Two different variants of the FAT filesystem are supported.
Standard is the FAT12, FAT16 and FAT32 filesystems as defined by
Microsoft and widely used on hard disks and removable media like
USB sticks and SD cards. The other is the legacy Atari variant
used on Atari ST.
In Atari mode, if not directed otherwise by the user, mkfs.fat
will always use 2 sectors per cluster, since GEMDOS doesn't like
other values very much. It will also obey the maximum number of
sectors GEMDOS can handle. Larger filesystems are managed by
raising the logical sector size. An Atari-compatible serial
number for the filesystem is generated, and a 12 bit FAT is used
only for filesystems that have one of the usual floppy sizes
(720k, 1.2M, 1.44M, 2.88M), a 16 bit FAT otherwise. This can be
overridden with the -F option. Some PC-specific boot sector
fields aren't written, and a boot message (option -m) is ignored.
-a Normally, for any filesystem except very small ones, mkfs.fat
will align all the data structures to cluster size, to make
sure that as long as the partition is properly aligned, so
will all the data structures in the filesystem. This option
disables alignment; this may provide a handful of additional
clusters of storage at the expense of a significant
performance degradation on RAIDs, flash media or large-sector
hard disks.
-A Select using the Atari variation of the FAT filesystem if
that isn't active already, otherwise select standard FAT
filesystem. This is selected by default if mkfs.fat is run
on 68k Atari Linux.
-b SECTOR-OF-BACKUP
Selects the location of the backup boot sector for FAT32.

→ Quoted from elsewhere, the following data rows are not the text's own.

Definition pool_sound p : Prop :=
  pool_inv (named p) p /\ forall h w, wtxs p !! h = Some w -> 0 <= tx_bytes (transaction w).

Lemma shrunk_sound new used p used' p' : pool_sound p -> shrunk new used p used' p' -> pool_sound p'.
Proof.
  intros [_ Hn] S. split; [by eapply pool_inv_named, S|]. intros h w (w0 & Hw0 & -> & _)%(sh_waiting _ _ _ _ _ S). by eapply Hn.
Qed.

Lemma import_sound p tx now : pool_sound p -> op_allowed (ImportTx tx now) p ->
  exists p' r, import tx now p = (p', r) /\ r <> Panic /\ pool_sound p' /\ import_report tx p p' r /\
    dom (rtxs p') ∪ dom (wtxs p') ⊆ dom (rtxs p) ∪ dom (wtxs p) ∪ {[hash tx]}.
Proof.
  intros [I Hn] (Hv & Hb & Hnew & Hid).
  destruct (pool_import_run (named p) p tx now I Hv) as (p' & used' & r & Hrun & I' & _ & _ & Hin & Hwt & Hrep); [|done|].
  { intros Hn'. specialize (Hnew Hn'). apply elem_of_union in Hnew as [|Hd]; [done|]. apply elem_of_dom in Hd as [w Hd]. by apply (pi_new _ _ I) in Hd. }
  exists p', r. split_and!; [done| | |done|done].
  - intros ->. by destruct Hrep as (_ & _ & []).
  - split; [by eapply pool_inv_named|]. intros h w [->|(w0 & Hw0 & ->)]%Hwt; [done|by eapply Hn].
Qed.

Lemma enforce_sound lr lf p : pool_sound p -> op_allowed (EnforceLimits lr lf) p ->
  exists p' txs, enforce_limits (E := Error) lr lf p = (p', Ok txs) /\ pool_sound p' /\ left_pool p p' txs /\ ready_within lr p' /\ future_within lf p' /\
    (ready_within lr p -> future_within lf p -> p' = p /\ txs = []).
Proof.
  intros [I Hn] (Hlr & Hlf & Hsz).
  destruct (enforce_limits_run (E := Error) (named p) lr lf p Hlr Hlf I (conj Hn Hsz)) as (p' & txs & Hrun & I' & HL & Hwr & Hwf & Hsub & Hid).
  exists p', txs. split_and!; [done| |done..]. split; [by eapply pool_inv_named|]. intros h w Hh. eapply Hn, lookup_weaken; done.
Qed.

Lemma clear_sound p : pool_sound p -> pool_sound (with_future dflt p).
Proof.
  intros [I _]. split; [|intros h w Hh; simpl in Hh; by rewrite lookup_empty in Hh]. eapply (pool_inv_named (named p)).
  destruct I. split; simpl; try done; try (intros *; by rewrite lookup_empty). apply future_inv_default.
Qed.

Lemma pool_step_sound p op : pool_sound p -> op_allowed op p ->
  exists p' r, run_op op p = (p', r) /\ r <> Panic /\ pool_sound p'.
Proof.
  intros Hs Ha. destruct op as [tx now|hs|tags|lr lf|]; cbn [run_op].
  - destruct (import_sound p tx now Hs Ha) as (p' & [a|e|] & Hrun & Hp & Hs' & _); [| |done].
    + eexists p', _. split_and!; [by erewrite bind_Ok by exact Hrun|done|done].
    + eexists p', _. split_and!; [by erewrite bind_Err by exact Hrun|done|done].
  - destruct (remove_subtree_pool_run (E := Error) _ p hs (proj1 Hs)) as (p' & txs & D & Hrun & S & _). eexists p', _.
    split_and!; [by erewrite bind_Ok by exact Hrun|done|exact (shrunk_sound _ _ _ _ _ Hs S)].
  - destruct (prune_tags_run (E := Error) _ p tags (proj1 Hs) Ha) as (p' & used' & st & Hrun & S & _). eexists p', _.
    split_and!; [by erewrite bind_Ok by exact Hrun|done|exact (shrunk_sound _ _ _ _ _ Hs S)].
  - destruct (enforce_sound lr lf p Hs Ha) as (p' & txs & Hrun & Hs' & _). eexists p', _. split_and!; [by erewrite bind_Ok by exact Hrun|done..].
  - eexists (with_future dflt p), _. split_and!; [reflexivity|done|by apply clear_sound].
Qed.

Lemma pool_new_sound reject : pool_sound (BasePool_new reject).
Proof. split; [eapply pool_inv_named, pool_inv_new|]. intros h w Hh. simpl in Hh. by rewrite lookup_empty in Hh. Qed.

Lemma pool_reach_sound p : pool_reach p -> pool_sound p.
Proof.
  induction 1 as [reject|p op p' r _ IH Ha Hrun]; [apply pool_new_sound|].
  destruct (pool_step_sound p op IH Ha) as (p1 & r1 & Hrun1 & _ & Hs). rewrite Hrun in Hrun1. by injection Hrun1 as -> ->.
Qed.

(** C5. Over every sequence of imports, removals, prunings, enforced limits and
    cleared queues that [op_allowed] admits, no assertion of the pool fails: the
    next operation does not panic, no transaction is in both queues, the table
    of provided tags names for each tag the one ready transaction that provides
    it, and a transaction waits in the future queue only for tags it requires
    and no ready transaction provides, and for at least one.  A transaction may
    be imported if it provides no tag twice and requires none that it provides
    (else the pool panics: [self_requirement_panics], [duplicate_tag_panics]),
    if its hash is in the pool already or no ready transaction lists it as
    unlocked (the code does not delist a transaction that leaves while its
    provider stays: [reimported_order]), its size is not negative and an
    insertion id below 2^64 is left; limits are not negative, and the sum of
    the sizes waiting when they are enforced is below 2^64. *)
Theorem transaction_pool_safe p : pool_reach p ->
  (forall op, op_allowed op p -> (run_op op p).2 <> Panic) /\
  dom (rtxs p) ## dom (wtxs p) /\
  (forall tag h, provided p !! tag = Some h <-> exists t, rtxs p !! h = Some t /\ tag ∈ provides (tx_of t)) /\
  (forall h w, wtxs p !! h = Some w -> missing_tags w <> ∅ /\
     forall tag, tag ∈ missing_tags w -> tag ∈ requires (transaction w) /\ forall h' t, rtxs p !! h' = Some t -> tag ∉ provides (tx_of t)).
Proof.
  intros Hr. pose proof (pool_reach_sound p Hr) as Hs. pose proof (proj1 Hs) as I. pose proof (ri_graph _ _ (pi_ready _ _ I)) as G. split_and!.
  - intros op Ha. destruct (pool_step_sound p op Hs Ha) as (p' & r & -> & Hp & _). done.
  - by eapply queues_disjoint.
  - apply G.
  - intros h w Hw. split; [by apply (fi_missing _ (pi_future _ _ I) h)|]. intros tag Ht. destruct (pi_missing _ _ I h w tag Hw Ht) as [Hreq Hnone].
    split; [done|]. intros h' t Ht' Hin. rewrite (provider_of G tag h' t Ht' Hin) in Hnone. done.
Qed.



(** [remove_subtree] removes exactly the given transactions and the ready
    ones that depend on them, directly or not, and returns them. *)
Theorem remove_subtree_spec p hashes : pool_reach p ->
  exists p' txs, remove_subtree (E := Error) hashes p = (p', Ok txs) /\
    (forall h, h ∈ dom (rtxs p') <-> h ∈ dom (rtxs p) /\ ~ exists r, r ∈ hashes /\ rtc (unlocking p) r h) /\
    wtxs p' = filter (fun kw => kw.1 ∉ hashes) (wtxs p) /\
    thashes txs = (dom (rtxs p) ∪ dom (wtxs p)) ∖ (dom (rtxs p') ∪ dom (wtxs p')).
Proof.
  intros Hr. destruct (pool_reach_sound p Hr) as [I _]. set (used := named p) in *. pose proof (ri_graph _ _ (pi_ready _ _ I)) as G.
  destruct (remove_subtree_pool_run (E := Error) used p hashes I) as (p' & txs & D & Hrun & _ & _ & (r & R & Hpr) & Hw & _).
  destruct (removal_left (E := Error) used p hashes I) as (p2 & txs2 & Hrun2 & _ & (HL & _) & _). rewrite Hrun in Hrun2. injection Hrun2 as <- <-.
  exists p', txs. split_and!; [done| |done|done]. intros h. rewrite Hpr, (rf_txs _ _ _ _ (rm_removed _ _ _ _ _ _ R)).
  assert (h ∈ dom (filter (fun kt => kt.1 ∉ D) (rtxs p)) <-> h ∈ dom (rtxs p) /\ (h ∉ D)) as ->.
  { rewrite !elem_of_dom. unfold is_Some. setoid_rewrite map_lookup_filter_Some. naive_solver. }
  split; intros [Hd Hn]; (split; [done|]); contradict Hn; apply elem_of_dom in Hd; by eapply (removed_iff used).
Qed.

(** [enforce_limits] terminates with both queues within their limits, returns
    exactly the transactions it removed, and removes nothing from a pool that is
    within the limits. *)
Theorem enforce_limits_spec p ready_limit future_limit : pool_reach p -> op_allowed (EnforceLimits ready_limit future_limit) p ->
  exists p' txs, enforce_limits (E := Error) ready_limit future_limit p = (p', Ok txs) /\ ready_within ready_limit p' /\ future_within future_limit p' /\
    thashes txs = (dom (rtxs p) ∪ dom (wtxs p)) ∖ (dom (rtxs p') ∪ dom (wtxs p')) /\
    (ready_within ready_limit p -> future_within future_limit p -> p' = p /\ txs = []).
Proof.
  intros Hr Ha. destruct (enforce_sound ready_limit future_limit p (pool_reach_sound p Hr) Ha) as (p' & txs & Hrun & _ & [HL _] & Hwr & Hwf & Hid).
  exists p', txs. done.
Qed.

(** [prune_tags] takes out of the pool the ready transactions that provide
    the tags, and besides only transactions that provide a tag required on the
    way to one of these; it remembers the tags in place of those of the round
    before last; afterwards no transaction waits for one of the tags.  If that
    made no waiting transaction ready, all other ready ones are untouched. *)
Theorem prune_tags_spec p tags : pool_reach p -> op_allowed (PruneTags tags) p ->
  exists p' st, prune_tags (E := Error) tags p = (p', Ok st) /\ prune_report p tags st p'.
Proof.
  intros Hr Ha. destruct (pool_reach_sound p Hr) as [I _]. set (used := named p) in *.
  destruct (prune_tags_run (E := Error) used p tags I Ha) as (p' & used' & st & Hrun & _ & Hrep). eauto.
Qed.

(** ** Checked executions *)

Definition tx_validb (tx : Tx) : bool := bool_decide (NoDup (provides tx)) && forallb (fun tag => bool_decide (tag ∉ requires tx)) (provides tx).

Default depends on number of reserved sectors, but usually is
sector 6. The backup must be within the range of reserved
sectors.
-c Check the device for bad blocks before creating the
filesystem.
-C Create the file given as DEVICE on the command line, and
write the to-be-created filesystem to it. This can be used
to create the new filesystem in a file instead of on a real
device, and to avoid using dd in advance to create a file of
appropriate size. With this option, the BLOCK-COUNT must be
given, because otherwise the intended size of the filesystem
wouldn't be known. The file created is a sparse file, which
actually only contains the meta-data areas (boot sector,
FATs, and root directory). The data portions won't be stored
on the disk, but the file nevertheless will have the correct
size. The resulting file can be copied later to a floppy
disk or other device, or mounted through a loop device.
-D DRIVE-NUMBER
Specify the BIOS drive number to be stored in the FAT boot
sector. This value is usually 0x80 for hard disks and 0x00
for floppy devices or partitions to be used for floppy
emulation.
-f NUMBER-OF-FATS
Specify the number of file allocation tables in the
filesystem. The default is 2.
-F FAT-SIZE
Specifies the type of file allocation tables used (12, 16 or
32 bit). If nothing is specified, mkfs.fat will
automatically select between 12, 16 and 32 bit, whatever fits
better for the filesystem size.
-h NUMBER-OF-HIDDEN-SECTORS
Specify the number of so-called hidden sectors, as stored in
the FAT boot sector: this number represents the beginning
sector of the partition containing the file system. Normally
this is an offset (in sectors) relative to the start of the
disk, although for MBR logical volumes contained in an
extended partition of type 0x05 (a non-LBA extended
partition), a quirk in the MS-DOS implementation of FAT
requires it to be relative to the partition's immediate
containing Extended Boot Record. Boot code and other software
handling FAT volumes may also rely on this field being set up
correctly; most modern FAT implementations will ignore it.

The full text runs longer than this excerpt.